Before she started reading, Edie looked at her friend Ruth. Everyone in town recognized the bright yellow Jeep she drove to deliver mail in Carding, and most folks couldn’t remember when anyone else stuffed flyers in their mailboxes. Ruth had a reputation among those who did not know her well as someone who was blunt and brusque, and it was true that she didn’t suffer fools at all. But Edie knew the truth was quite the opposite. Ruth was a softie whose life centered around her daughter Sarah, her close friends, her beagle R.G., and her verdant gardens.

“I think you would enjoy this one,” Edie said softly, tapping the cover of the Guernsey book with her finger as she looked at Ruth. Then she cleared her throat. “Well, Annie turned me onto this mystery series a few weeks ago, and I’ve been ripping through them. It’s so nice to find a series of cozies without cats, bakeries, and too-cute writing. The writer is German, and his real name is Jörg Bong.”

“You’re kidding—Bong?” Aggie asked.

“Not kidding. Anyway, he really knows his way around a sentence and it’s quite obvious how much he loves Brittany, its landscapes, its food, and its myths and legends. This passage is about food and myth. You have to know before I start that the main detective’s name is Dupin, and one of the men who works for him is named Riwal. Dupin is rather skeptical of the Celtic mysticism that floats around Brittany while Riwal is steeped in it. Here goes.”

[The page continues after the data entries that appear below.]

(* ===== verification/MaintenanceTests.v ===== *)
(** * The tests of dumps and of the vacuum

    The tests of [src/src/app/endpoint/room/dump_events.rs],
    [src/src/app/operations/dump_events_to_s3.rs], [src/src/app/operations/vacuum.rs]
    and [src/src/app/endpoint/system.rs]. *)

From S2P Require Import Prelude Floats Times Types Db Schema CompactEvent EventDb RoomDb EditionDb AgentDb Effects Errors Service RoomEndpoint Router TestHelpers.
Import SharedHelpers.
#[local] Open Scope string_scope.

(** ** [room.dump_events] *)

Module DumpTests.

Definition dump_events_not_authorized : test unit :=
  let agent := user in
  room <~ insert_room;
  assert_forbidden "Unexpected success on room dump"
    (handle_request nothing_allowed RoomDumpEvents agent (room_id room)).

Definition dump_events_room_missing : test unit :=
  let agent := user in
  id <~ new_v4;
  assert_fails "Unexpected success on room dump" (handle_request nothing_allowed RoomDumpEvents agent id)
    NOT_FOUND "room_not_found".

Definition dumper (agent : agent_id) : TestAuthz.t :=
  TestAuthz.new |> TestAuthz.allow (agent_account agent) ["classrooms"] "dump_events".

Definition dump_events_no_s3_client : test unit :=
  let agent := user in
  room <~ insert_room;
  assert_fails "Unexpected success on room dump"
    (handle_request (TestContext.new (dumper agent)) RoomDumpEvents agent (room_id room))
    NOT_IMPLEMENTED "no_s3_client".

(** [s3://eventsdump.{}.{}/{}.json]. *)
Definition s3_uri (room : Room) : string :=
  "s3://eventsdump." ++ ClassType_to_string (room_kind room) ++ "." ++ room_audience room ++ "/" ++
  uuid_to_string (room_id room) ++ ".json".

Definition dump_events : test unit :=
  let agent := user in
  room <~ insert_room;
  let context := TestContext.set_s3 (TestContext.new (dumper agent)) in
  messages <~ expect "Failed to dump room events" (handle_request context RoomDumpEvents agent (room_id room));
  assert_eq (length messages) 2%nat;;
  '(_, status) <~ find_response (P := Payload) messages;
  '(ev, label, _) <~ find_event (P := Payload) messages;
  assert_eq status ACCEPTED;;
  assert_eq label "room.dump_events";;
  match ev with
  | PDump _ _ (DumpSuccess id uri) => assert_eq id (room_id room);; assert_eq uri (s3_uri room)
  | _ => fail "assertion failed"
  end.

(** The operation itself. *)
Definition create_event (room : Room) (occurred_at : Z) (kind : string) (data : json) : test unit :=
  let created_by := AgentId (AccountId "test" USR_AUDIENCE) "test" in
  time <~ expect "Invalid room time" (lift (RoomDb.time room));
  query <~ expect "Failed to create insert query"
    (lift (EventDb.InsertQuery.new (room_id room) kind data occurred_at created_by));
  let query := query |> EventDb.InsertQuery.created_at (rt_start time + occurred_at)%Z in
  expect "Failed to insert event" (run (EventDb.InsertQuery.execute query));;
  ret tt.

Definition test_upload : test unit :=
  room <~ insert_room;
  create_event room 19000000000 "message" (obj [("message", JString "m9")]);;
  create_event room 20000000000 "stream" (obj [("cut", JString "stop")]);;
  create_event room 21000000000 "message" (obj [("message", JString "m11")]);;
  let context := TestContext.set_s3 nothing_allowed in
  uri <~ expect "No failure" (once (fun n w => DumpEvents.call room (in_context context n w) w));
  assert_eq uri (s3_uri room).

Definition s3_destination_test : test unit :=
  now <~ now_trunc;
  id <~ new_v4;
  room <~ Factory.Room.insert
    (Factory.Room.new id P2P
       |> Factory.Room.audience USR_AUDIENCE
       |> Factory.Room.time (Included now, Unbounded));
  assert_eq (DumpEvents.s3_bucket (DumpEvents.s3_destination room)) ("eventsdump.p2p." ++ room_audience room).

End DumpTests.

(** ** The vacuum *)

Module VacuumTests.

Definition insert_room (preserve_history : bool) : test Room :=
  now <~ now_trunc;
  id <~ new_v4;
  Factory.Room.insert
    (Factory.Room.new id Webinar
       |> Factory.Room.audience USR_AUDIENCE
       |> Factory.Room.time (Included now, Excluded (now + hours 1))
       |> Factory.Room.preserve_history preserve_history).

Definition minutes (n : Z) : Z := seconds (n * 60).

Definition build_event_factory (room : Room) (minutes_ago : Z) : test Factory.Event.t :=
  now <~ now;
  ret (Factory.Event.new
         |> Factory.Event.room_id (room_id room)
         |> Factory.Event.kind "test-draw"
         |> Factory.Event.set "page1"
         |> Factory.Event.label "drawing1"
         |> Factory.Event.occurred_at (10000000000000 - minutes_ago * 60000000000)
         |> Factory.Event.data (obj [])
         |> Factory.Event.created_at (now - minutes minutes_ago)
         |> Factory.Event.created_by user).

Definition insert_event (room : Room) (minutes_ago : Z) : test Event :=
  factory <~ build_event_factory room minutes_ago;
  Factory.Event.insert factory.

Definition insert_deleted_event (room : Room) (minutes_ago : Z) : test Event :=
  factory <~ build_event_factory room minutes_ago;
  Factory.Event.insert (factory |> Factory.Event.attribute "deleted").

Definition fetch_room_event_ids (room : Room) : test (list uuid) :=
  events <~ expect "Failed to list events" (run (ListQuery.execute (ListQuery.room_id (room_id room) ListQuery.new)));
  ret (event_id <$> events).

Definition contains (ids : list uuid) (event : Event) : bool := bool_decide (event_id event ∈ ids).

Definition vacuum_history : test unit :=
  let config := MkVacuumConfig 2 (seconds 3600) (seconds 1000000) in
  room1 <~ insert_room false;
  room2 <~ insert_room false;
  room3 <~ insert_room true;
  r1e1 <~ insert_event room1 70;
  r1e2 <~ insert_event room1 30;
  r2e1 <~ insert_event room2 3;
  r2e2 <~ insert_event room2 2;
  r2e3 <~ insert_event room2 1;
  r3e1 <~ insert_event room3 90;
  r3e2 <~ insert_event room3 3;
  r3e3 <~ insert_event room3 2;
  r3e4 <~ insert_event room3 1;
  expect "Vacuum failed" (Vacuum.call config);;
  r1_event_ids <~ fetch_room_event_ids room1;
  assert (negb (contains r1_event_ids r1e1));;
  assert (contains r1_event_ids r1e2);;
  r2_event_ids <~ fetch_room_event_ids room2;
  assert (negb (contains r2_event_ids r2e1));;
  assert (contains r2_event_ids r2e2);;
  assert (contains r2_event_ids r2e3);;
  r3_event_ids <~ fetch_room_event_ids room3;
  assert (forallb (contains r3_event_ids) [r3e1; r3e2; r3e3; r3e4]).

Definition vacuum_deleted : test unit :=
  let config := MkVacuumConfig 100 (seconds 1000000) (seconds 3600) in
  room1 <~ insert_room false;
  room2 <~ insert_room false;
  room3 <~ insert_room false;
  room4 <~ insert_room true;
  insert_event room1 75;;
  insert_deleted_event room1 70;;
  r2e1 <~ insert_event room2 55;
  r2e2 <~ insert_deleted_event room2 50;
  r3e1 <~ insert_event room3 100;
  r3e2 <~ insert_event room3 90;
  r3e3 <~ insert_event room3 10;
  r4e1 <~ insert_event room4 90;
  r4e2 <~ insert_deleted_event room4 80;
  expect "Vacuum failed" (Vacuum.call config);;
  r1_event_ids <~ fetch_room_event_ids room1;
  assert_eq (length r1_event_ids) 0%nat;;
  r2_event_ids <~ fetch_room_event_ids room2;
  assert (forallb (contains r2_event_ids) [r2e1; r2e2]);;
  r3_event_ids <~ fetch_room_event_ids room3;
  assert (forallb (contains r3_event_ids) [r3e1; r3e2; r3e3]);;
  r4_event_ids <~ fetch_room_event_ids room4;
  assert (forallb (contains r4_event_ids) [r4e1; r4e2]).

(** [system.vacuum]. *)
Definition vacuum : test unit :=
  let agent := TestAgent.new "alpha" "cron" SVC_AUDIENCE in
  let authz := TestAuthz.new |> TestAuthz.set_audience SVC_AUDIENCE in
  let authz := authz |> TestAuthz.allow (agent_account agent) ["system"] "update" in
  messages <~ expect "System vacuum failed" (handle_request (TestContext.new authz) SystemVacuum agent tt);
  '(payload, status) <~ find_response (P := Payload) messages;
  assert_eq status ACCEPTED;;
  match payload with PEmpty => ret tt | _ => fail "assertion failed" end.

Definition vacuum_unauthorized : test unit :=
  let agent := user in
  assert_fails "Unexpected success on system vacuum" (handle_request nothing_allowed SystemVacuum agent tt)
    FORBIDDEN "access_denied".

End VacuumTests.

(** ** All of them *)

Definition tests : list (string * test unit) :=
  [("dump_events_not_authorized", DumpTests.dump_events_not_authorized);
   ("dump_events_room_missing", DumpTests.dump_events_room_missing);
   ("dump_events_no_s3_client", DumpTests.dump_events_no_s3_client); ("dump_events", DumpTests.dump_events);
   ("test_upload", DumpTests.test_upload); ("s3_destination_test", DumpTests.s3_destination_test);
   ("vacuum_history", VacuumTests.vacuum_history); ("vacuum_deleted", VacuumTests.vacuum_deleted);
   ("vacuum", VacuumTests.vacuum); ("vacuum_unauthorized", VacuumTests.vacuum_unauthorized)].
(** ** All of them *)

Definition tests : list (string * test unit) :=
  [("create_edition", CreateEdition.create_edition);
   ("create_edition_not_authorized", CreateEdition.create_edition_not_authorized);
   ("create_edition_missing_room", CreateEdition.create_edition_missing_room);
   ("delete_edition", DeleteEdition.delete_edition);
   ("delete_edition_not_authorized", DeleteEdition.delete_edition_not_authorized);
   ("delete_editions_missing_room", DeleteEdition.delete_editions_missing_room);
   ("list_editions", ListEditions.list_editions);
   ("list_editions_not_authorized", ListEditions.list_editions_not_authorized);
   ("list_editions_missing_room", ListEditions.list_editions_missing_room);
   ("addition", CommitEndpoint.addition); ("modification", CommitEndpoint.modification);
   ("removal", CommitEndpoint.removal); ("bulk_removal", CommitEndpoint.bulk_removal);
   ("create_addition_change", CreateChange.create_addition_change);
   ("create_removal_change", CreateChange.create_removal_change);
   ("create_modification_change", CreateChange.create_modification_change);
   ("create_change_with_improper_event_id", CreateChange.create_change_with_improper_event_id);
   ("create_change_not_authorized", CreateChange.create_change_not_authorized);
   ("create_change_missing_edition", CreateChange.create_change_missing_edition);
   ("create_bulk_removal_change", CreateChange.create_bulk_removal_change);
   ("delete_change", Changes.delete_change);
   ("delete_change_not_authorized", Changes.delete_change_not_authorized);
   ("delete_change_with_wrong_uuid", Changes.delete_change_with_wrong_uuid);
   ("list_changes", Changes.list_changes); ("list_changes_not_authorized", Changes.list_changes_not_authorized);
   ("list_changes_missing_edition", Changes.list_changes_missing_edition)].
(** ** All of them *)

Definition tests : list (string * test unit) :=
  [("adjust_room_test_1", adjust_room_test_1); ("adjust_room_test_2", adjust_room_test_2);
   ("adjust_room_test_3", adjust_room_test_3); ("adjust_room_test_4", adjust_room_test_4);
   ("adjust_room_test_5", adjust_room_test_5); ("adjust_room_test_6", adjust_room_test_6);
   ("adjust_room_test_7", adjust_room_test_7); ("adjust_room_test_8", adjust_room_test_8);
   ("adjust_room_test_9", adjust_room_test_9); ("adjust_room_test_10", adjust_room_test_10);
   ("adjust_room_test_11", adjust_room_test_11); ("adjust_room_test_12", adjust_room_test_12);
   ("adjust_room_test_14", adjust_room_test_14); ("adjust_room_test_15", adjust_room_test_15);
   ("adjust_room_test_16", adjust_room_test_16); ("adjust_room_test_my", adjust_room_test_my);
   ("adjust_room_test_my2", adjust_room_test_my2); ("adjust_room_test_pin", adjust_room_test_pin);
   ("adjust_room_test_removed", adjust_room_test_removed);
   ("adjust_room_test_break_event_as_stream_cut", adjust_room_test_break_event_as_stream_cut);
   ("adjust_room_test_video_group_event_as_stream_cut", adjust_room_test_video_group_event_as_stream_cut);
   ("adjust_room_test_break_and_video_group_events_as_stream_cut",
    adjust_room_test_break_and_video_group_events_as_stream_cut)]%string.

“[It] was one of the favorite Breton genres, Dupin knew. Their ‘devil stories.’ In Brittany, God and the devil were an inseparable pair, you couldn’t have one without the other. Dupin’s favorite story was the one about the slug, ar velc’hwedenn ruz. From the dawn of time, the devil had continuously tried to emulate God’s creation, to hold his own in a war of opposing creation. Only he never quite got there—he always came close but there was always something missing. That was why there were so many incomplete, half-done, awful things in the world, an idea that had a strange power of conviction when you looked around you in reality. When God produced the delicious edible snail, the devil also had to have a go. That was what gave the world the slug.

“‘The devil led people into temptation, seduced them. But he was really only testing them. A test of character. Not everyone succumbed to him. Only those in whom greed, envy, vengefulness, and selfishness were stronger than all the other traits.’ Riwal sounded deeply miserable now. ‘Just as in the case of the perpetrator here, not because it was their tragic destiny, but because they permitted it. People have a choice.’”

“You know, I’ve long believed that myths and legends contain more truth than anything called religion,” Aggie said. “I know that my opinion can get people’s backs up but the passage that Edie just read explains so much about people, about how humans who are infected with greed fail the crucial test of being fully human.”

“I wouldn’t care if they failed the devil’s test,” Ruth said, “if they didn’t infect the rest of the world with their ‘tragic destiny.’ Know what I mean?”

Edie closed her book as the conversation around the table drifted off onto other topics. One of the Tennyson sisters read from her favorite foodie book, Like Water for Chocolate by Laura Esquival as Edie plucked another strawberry from the box. As she let its juicy goodness flow over her tongue, she thought about the many people now in public life who had opted for lives filled with fear, greed, and selfishness, who had, in the words of the Breton legend, failed the devil’s test. 

She glanced at the copy of The Guernsey Literary and Potato Peel Pie Society sitting in front of Mary Clavelle, and thought about the way the people on that island had helped one another through such a horrific time, and how Mary was now facing life without her beloved Clarence. Courage, like seeds in a garden, needed to be sown, watered, weeded, and treasured. Not out there somewhere else but right here and now, in Carding, Vermont.

“We will not be bowed,” Edie thought. “Not now, not ever.” And then she smiled as she looked around the table because she knew she would not be alone.